Stored data entries:
Content starts

(* ===== verification/PortStore.v ===== *)
(** * Portfolio: the store

    The rows of db/models/portfolio.py, of the universe and risk tables of
    db/models/organization.py and of the plans of db/models/planning.py, with
    portfolio/repository.py over them, and the JSON the service stores: what
    [model_dump(mode="json")] makes of the declared fields of a model.  A row is
    split into the columns written once and those a later decision writes; unique
    keys, foreign keys and check constraints are enforced.  Of the tenants, the
    profiles and the engagements only their keys are kept.  Columns the service
    neither reads nor writes are left out; rows with equal sort keys come in the
    order they were inserted. *)

From S2P Require Import Prelude Tables PyFloat PyTime Ledger PyText Materiality Quality PortScoring PortPlanning.
Local Open Scope Z_scope.

(** ** Rows *)

Record AuditUniverseEntity := mkAuditUniverseEntity {
  entity_id : string;
  ent_tenant_id : string;
  ent_profile_id : option string;
  entity_type : string;
  external_ref : option string;
  ent_name : string;
  ent_criticality : float;
  ent_active : bool;
  attributes_json : dict
}.
(** The assignments of [register_entity] to the entity it finds. *)
Definition refresh_entity (name : string) (criticality : float) (attributes : dict)
    (e : AuditUniverseEntity) : AuditUniverseEntity :=
  mkAuditUniverseEntity (entity_id e) (ent_tenant_id e) (ent_profile_id e) (entity_type e)
    (external_ref e) name criticality true attributes.

(** The numbers of a risk's latest assessment. *)
Record RiskNumbers := mkRiskNumbers {
  inherent_impact : option float;
  inherent_likelihood : option float;
  rsk_velocity : option float;
  rsk_residual : option float;
  rsk_confidence : float;
  rsk_evidence_json : list string
}.
Definition no_numbers : RiskNumbers := mkRiskNumbers None None None None zero [].

Record Risk := mkRisk {
  risk_id : string;
  rsk_tenant_id : string;
  rsk_code : string;
  rsk_title : string;
  rsk_description : option string;
  rsk_numbers : RiskNumbers
}.
Definition set_rsk_text (title : string) (description : option string) (r : Risk) : Risk :=
  mkRisk (risk_id r) (rsk_tenant_id r) (rsk_code r) title
    (if truthy description then description else rsk_description r) (rsk_numbers r).
Definition set_rsk_numbers (v : RiskNumbers) (r : Risk) : Risk :=
  mkRisk (risk_id r) (rsk_tenant_id r) (rsk_code r) (rsk_title r) (rsk_description r) v.

Record AssessmentSpec := mkAssessmentSpec {
  ras_id : string;
  ras_tenant_id : string;
  ras_risk_id : string;
  ras_version : Z;
  ras_policy_id : string;
  ras_policy_json : dict;
  ras_factors_json : dict;
  ras_components_json : dict;
  ras_inherent : float;
  ras_residual : float;
  ras_rating : string;
  ras_confidence : float;
  ras_audit_priority : float;
  ras_uncovered : bool;
  ras_rationale : string;
  ras_assessed_by : string;
  as_at : date;
  ras_assessed_at : datetime
}.
(** A rating a person set in the place of the computed one. *)
Record Override := mkOverride {
  official_rating : option string;
  official_reason : option string;
  official_by : option string
}.
Record RiskAssessment := mkRiskAssessment { rspec : AssessmentSpec; override : Override }.
Definition set_override (v : Override) (a : RiskAssessment) : RiskAssessment := mkRiskAssessment (rspec a) v.
Definition rasid (a : RiskAssessment) : string := ras_id (rspec a).

Record AssuranceCoverage := mkAssuranceCoverage {
  coverage_id : string;
  cvg_tenant_id : string;
  cvg_risk_id : string;
  cvg_entity_id : option string;
  cvg_source : string;
  cvg_obtained_on : date;
  cvg_scope_note : option string;
  cvg_reference : option string;
  cvg_engagement_id : option string;
  recorded_by : string;
  recorded_at : datetime
}.

Record ProposalSpec := mkProposalSpec {
  proposal_id : string;
  prp_tenant_id : string;
  prp_name : string;
  prp_version : Z;
  scenario : string;
  prp_horizon_start : date;
  prp_horizon_end : date;
  prp_policy_json : dict;
  planned_json : list json;
  excluded_json : list json;
  blind_spots_json : list json;
  prp_planned_days : float;
  prp_plannable_days : float;
  prp_coverage_ratio : float;
  prp_uncovered_priority : float;
  notes_json : list string;
  proposed_by : string
}.
(** What an approval writes. *)
Record Approval := mkApproval {
  prp_status : string;
  prp_plan_id : option string;
  prp_approved_at : option datetime;
  prp_approved_by : option string;
  prp_approval_reason : option string;
  accepted_residual_json : dict
}.
Definition not_approved : Approval := mkApproval "proposed" None None None None [].
Record PlanProposal := mkPlanProposal { pspec : ProposalSpec; approval : Approval }.
Definition set_approval (v : Approval) (p : PlanProposal) : PlanProposal := mkPlanProposal (pspec p) v.
Definition pid (p : PlanProposal) : string := proposal_id (pspec p).
Definition pstatus (p : PlanProposal) : string := prp_status (approval p).

Record AuditPlan := mkAuditPlan {
  plan_id : string;
  pln_tenant_id : string;
  pln_name : string;
  pln_version : Z;
  pln_status : string;
  pln_horizon_start : option date;
  pln_horizon_end : option date;
  coverage_policy_json : dict;
  pln_approved_at : option datetime;
  pln_approved_by : option string
}.
Lemma approve_plan_keeps s t id by_ reason : preserves (port_inv s) (approve_plan s t id by_ reason).
Proof.
  intros db d db' Hinv (Hag & p & Hp & E)%approve_plan_Ok. destruct (decide (pstatus p = "approved")) as [_|Hnot]; [by destruct E as [-> _]|].
  destruct E as (v & q & l & Hs & Hap & _ & Habs & (Hg & Hk & _) & -> & _).
  apply get_proposal_Some in Hp as (Hp & Htp & Hid).
  destruct Hinv. split; cbn [risks set_proposals set_plans set_port_ledger]; try done.
  - intros a Ha. eapply overridden_mono; cbn; eauto.
  - cbn. rewrite map_update_row; done.
  - intros t' n'. rewrite proposals_approved. by apply versions_update.
  - intros x (y & Hy & ->)%elem_of_update_row. destruct (inv_recommended0 y Hy) as (cs & c & r & Hr).
    exists cs, c, r. by destruct (decide _).
  - intros x (y & Hy & ->)%elem_of_update_row. destruct (decide (pid y = id)) as [E|E].
    + right. exists q, by_. split; [set_solver|]. split; [|done].
      assert (y = p) as -> by (eapply same_row; [exact inv_proposal_keys0|done..|congruence]).
      by destruct Hap; split.
    + eapply decision_sound_mono, inv_decided0, Hy. set_solver.
  - cbn. apply NoDup_map_snoc; [done|]. apply Forall_forall. auto.
  - intros i. cbn. rewrite Hk. revert i. by apply other_key.
Qed.

(** ** What no operation takes back *)

Record port_lasts (db db' : PortDB) : Prop := {
  last_ledger : grows (port_ledger db) (port_ledger db');
  last_risks r : r ∈ risks db →
    ∃ r', r' ∈ risks db' ∧ risk_id r' = risk_id r ∧ rsk_tenant_id r' = rsk_tenant_id r ∧ rsk_code r' = rsk_code r;
  last_assessments a : a ∈ risk_assessments db →
    ∃ a', a' ∈ risk_assessments db' ∧ rspec a' = rspec a ∧ (override a ≠ no_override → a' = a);
  last_coverage c : c ∈ assurance_coverage db → c ∈ assurance_coverage db';
  last_proposals p : p ∈ plan_proposals db →
    ∃ p', p' ∈ plan_proposals db' ∧ pspec p' = pspec p ∧ (pstatus p = "approved" → p' = p);
  last_plans q : q ∈ audit_plans db → q ∈ audit_plans db'
}.
#[export] Instance port_lasts_refl : Reflexive port_lasts.
Proof. intros db. split; try done; intros x Hx; by exists x. Qed.
#[export] Instance port_lasts_trans : Transitive port_lasts.
Proof.
  intros d1 d2 d3 [G1 R1 A1 C1 P1 Q1] [G2 R2 A2 C2 P2 Q2]. split; [by etrans| | |by auto| |by auto].
  - intros r Hr. destruct (R1 r Hr) as (r1 & H1 & ? & ? & ?), (R2 r1 H1) as (r2 & ? & ? & ? & ?).
    exists r2. split_and!; congruence.
  - intros a Ha. destruct (A1 a Ha) as (a1 & H1 & E1 & K1), (A2 a1 H1) as (a2 & ? & E2 & K2).
    exists a2. split_and!; [done|congruence|]. intros Hn. specialize (K1 Hn) as ->. auto.
  - intros p Hp. destruct (P1 p Hp) as (p1 & H1 & E1 & K1), (P2 p1 H1) as (p2 & ? & E2 & K2).
    exists p2. split_and!; [done|congruence|]. intros Hs. specialize (K1 Hs) as ->. auto.
Qed.

(** The tables other than those named stay; what remains is about the named ones. *)
Ltac lasting := split; cbn [port_ledger risks risk_assessments assurance_coverage plan_proposals audit_plans
    set_port_ledger set_risks set_assessments set_proposals set_plans set_coverage set_entities];
  [try done|intros r Hr; try (by exists r)|intros a Ha; try (by exists a)|intros cv Hcv; try done
  |intros p0 Hp0; try (by exists p0)|intros q0 Hq0; try done].

Definition lasting_op {A} s (m : PortTx A) : Prop := ∀ db a db', port_inv s db → m db = Ok (a, db') → port_lasts db db'.
Lemma mark_keeps (mark : Tx Ledger bool) :
  (∀ l b l', mark l = Ok (b, l') → outbox_steps l l') →
  prog_keeps world_steps (in_transaction (P:=P) (updated ← mark; require updated (Py RuntimeError))).
Proof.
  intros Hm. apply in_transaction_keeps. intros l a l' _ E.
  apply tx_bind_Ok in E as (b & l1 & E & [_ ->]%require_Ok). by eapply Hm.
Qed.

Lemma dispatch_event_keeps worker event :
  prog_keeps world_steps (dispatch_event pub config worker event).
Proof.
  apply prog_keeps_bind; [apply _|apply call_keeps|]. intros [m|[name text]].
  - apply prog_keeps_bind; [apply _|apply call_keeps|]. intros at_.
    apply prog_keeps_bind; [apply _| |intros _; by apply prog_keeps_ret, _].
    apply mark_keeps. apply mark_published_steps.
  - apply prog_keeps_bind; [apply _|apply call_keeps|]. intros now.
    apply prog_keeps_bind; [apply _| |intros _; by apply prog_keeps_ret, _].
    apply mark_keeps. apply mark_failed_steps.
Qed.

Lemma dispatch_events_keeps worker events pubs f d :
  prog_keeps world_steps (dispatch_events pub config worker events pubs f d).
Proof.
  revert pubs f d. induction events as [|event events IH]; intros pubs f d; [by apply prog_keeps_ret, _|].
  apply prog_keeps_bind; [apply _|apply dispatch_event_keeps|]. intros [m|dead]; apply IH.
Qed.
Lemma elem_of_initial_ready x : x ∈ initial_ready ↔ initial_indegree ts !! x = Some 0.
Proof.
  unfold initial_ready, sorted_strings. rewrite elem_of_sort_by, list_elem_of_fmap. split.
  - intros ([y n] & -> & [Hn Hy]%list_elem_of_filter). simpl in *. subst.
    by apply elem_of_map_to_list.
  - intros Hx. exists (x, 0). split; [done|].
    apply list_elem_of_filter. split; [done|]. by apply elem_of_map_to_list.
Qed.

Lemma initial_inv : kahn_inv [] (mkKahn (initial_indegree ts) initial_ready 0).
Proof.
  destruct initial_indegree_spec as [Hin Hout].
  assert (Hp : ∀ t, pending [] t = dep_keys t).
  { intros t. unfold pending. apply filter_all. intros x _. apply not_elem_of_nil. }
  split; simpl.
  - done.
  - unfold initial_ready, sorted_strings. rewrite sort_by_Permutation.
    apply NoDup_map_filter, NoDup_fst_map_to_list.
  - intros x. rewrite elem_of_initial_ready. intros Hx.
    destruct (decide (x ∈ keys ts)) as [|Hx']; [done|]. by rewrite Hout in Hx.
  - intros t Ht. by rewrite Hin, Hp.
  - intros t Ht. rewrite elem_of_initial_ready, Hin, Hp by done. split.
    + intros [= H]. apply nil_length_inv. lia.
    + by intros ->.
  - intros V1 x V2 HV. by destruct V1.
Qed.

Content ends

### YOUR TASK
Set down only the lines above that fall between the line holding "prp_version : Z;" and the line holding "notes_json : list string;", inclusive, keeping each exact.

### ANSWER
  prp_version : Z;
  scenario : string;
  prp_horizon_start : date;
  prp_horizon_end : date;
  prp_policy_json : dict;
  planned_json : list json;
  excluded_json : list json;
  blind_spots_json : list json;
  prp_planned_days : float;
  prp_plannable_days : float;
  prp_coverage_ratio : float;
  prp_uncovered_priority : float;
  notes_json : list string;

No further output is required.